The proliferation of Asterias rubens, a common echinoderm, presents ecological and economic issues in mussel aquaculture by preying on juvenile Mytilus edulis, causing significant biomass and financial losses (Agüera et al., 2021). Addressing these impacts requires sustainable strategies, possibly through biomass utilization. This study evaluates using A. rubens ossicles to produce biomedically relevant calcium phosphate-based materials, focusing on biphasic calcium phosphate (BCP), which is compatible with advanced drug delivery systems.

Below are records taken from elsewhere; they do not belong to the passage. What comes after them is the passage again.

Lemma matrix_start_same {BO : ByteOrder} nodes nodes' S sws :
  same_graph nodes nodes' → matrix_start nodes S sws → matrix_start nodes' S sws.
Proof.
  intros Hsame [[H1 H2 H3 H4] Hf]. split; [split|].
  - done.
  - done.
  - intros s sw Hsw. destruct (Hsame s) as (_ & -> & _). by apply H3.
  - intros s sw t Hsw Ht. destruct (Hsame t) as [-> _]. by eapply H4.
  - intros s Hs t port Ht Hp. unfold hopc. destruct (Hsame t) as [-> _], (Hsame s) as (_ & E & _).
    apply (Hf s Hs t port Ht). by rewrite <-E.
Qed.

(** The weights are set and nothing else of the graph changes. *)
Lemma weights_set {BO : ByteOrder} hop_weights nodes sws :
  let nodes' := (osm_ucast_mgr_build_lid_matrices hop_weights nodes sws).1 in
  same_graph nodes nodes' ∧ weights_ok sws nodes'.
Proof.
  unfold osm_ucast_mgr_build_lid_matrices. cbv zeta. simpl.
  set (nodes1 := foldl _ nodes (qmap_items sws)).
  assert (H1 : same_graph nodes nodes1 ∧ weights_ok sws nodes1).
  { split; [|apply default_weights_ok].
    apply (foldl_inv (same_graph nodes)); [|done]. intros nds e _ Hn.
    eapply same_graph_trans; [done|apply set_default_same]. }
  clearbody nodes1.
  apply (foldl_inv (λ nds, same_graph nodes nds ∧ weights_ok sws nds)); [|done].
  intros nds e _ [Hn Hw]. split; [|by apply set_hop_wf_ok].
  eapply same_graph_trans; [done|apply set_hop_wf_same].
Qed.

Lemma build_graph_ok {BO : ByteOrder} hop_weights nodes S sws :
  (∀ s t, s ∈ S → t ∈ S → sw_lid nodes s = sw_lid nodes t → s = t) → matrix_start nodes S sws →
  let nodes' := (osm_ucast_mgr_build_lid_matrices hop_weights nodes sws).1 in
  graph_ok nodes' S ∧ matrix_start nodes' S sws.
Proof.
  intros Hinj Hst nodes'. destruct (weights_set hop_weights nodes sws) as [Hsame Hw].
  fold nodes' in Hsame, Hw.
  pose proof (matrix_start_same nodes nodes' S sws Hsame Hst) as Hst'. split; [|done].
  split.
  - intros s t Hs Ht. destruct (Hsame s) as [-> _], (Hsame t) as [-> _]. by apply Hinj.
  - intros s port p Hs Hp Hpp. destruct Hst' as [Hsh' _].
    destruct (shape_lookup nodes' S sws s Hsh' Hs) as [sw Hsw].
    eapply (Hw s sw port p); [done| |done]. by rewrite (sh_ports _ _ _ Hsh' _ _ Hsw).
Qed.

To assess BCP formation, the ossicles' calcium carbonate underwent hydrothermal conversion using phosphate solutions, investigating Ca/P molar ratios of 1.50, 1.59, or 1.62 at pH levels of 8.5 or 10.0 (Marques C.F. et al., 2017). The crystallinity and morphology were analyzed via X-ray diffraction (XRD) and scanning electron microscopy (SEM). At a Ca/P ratio of 1.50, synthesis at pH 8.5 predominantly yielded poorly crystalline hydroxyapatite, known for its biocompatibility and favourable interactions with biological tissue, and more β-TCP phase. Cytocompatibility studies using SaOs-2 cells identified a preference for materials created with a Ca/P ratio of 1.5 at pH 10, suggesting suitability for biomedical applications. Additionally, the encapsulation efficiency of therapeutic molecules within the BCP matrix and controlled release profiles were explored. The ionic exchange properties of BCP facilitated the sustained release of pharmacological agents, presenting significant advantages for extended therapeutic efficacy, which may be critical in developing effective delivery systems that enhance patient compliance. Overall, this research supports the use of starfish ossicles as a sustainable source for bioceramics in drug delivery systems, advancing biomedicine while promoting marine resource sustainability.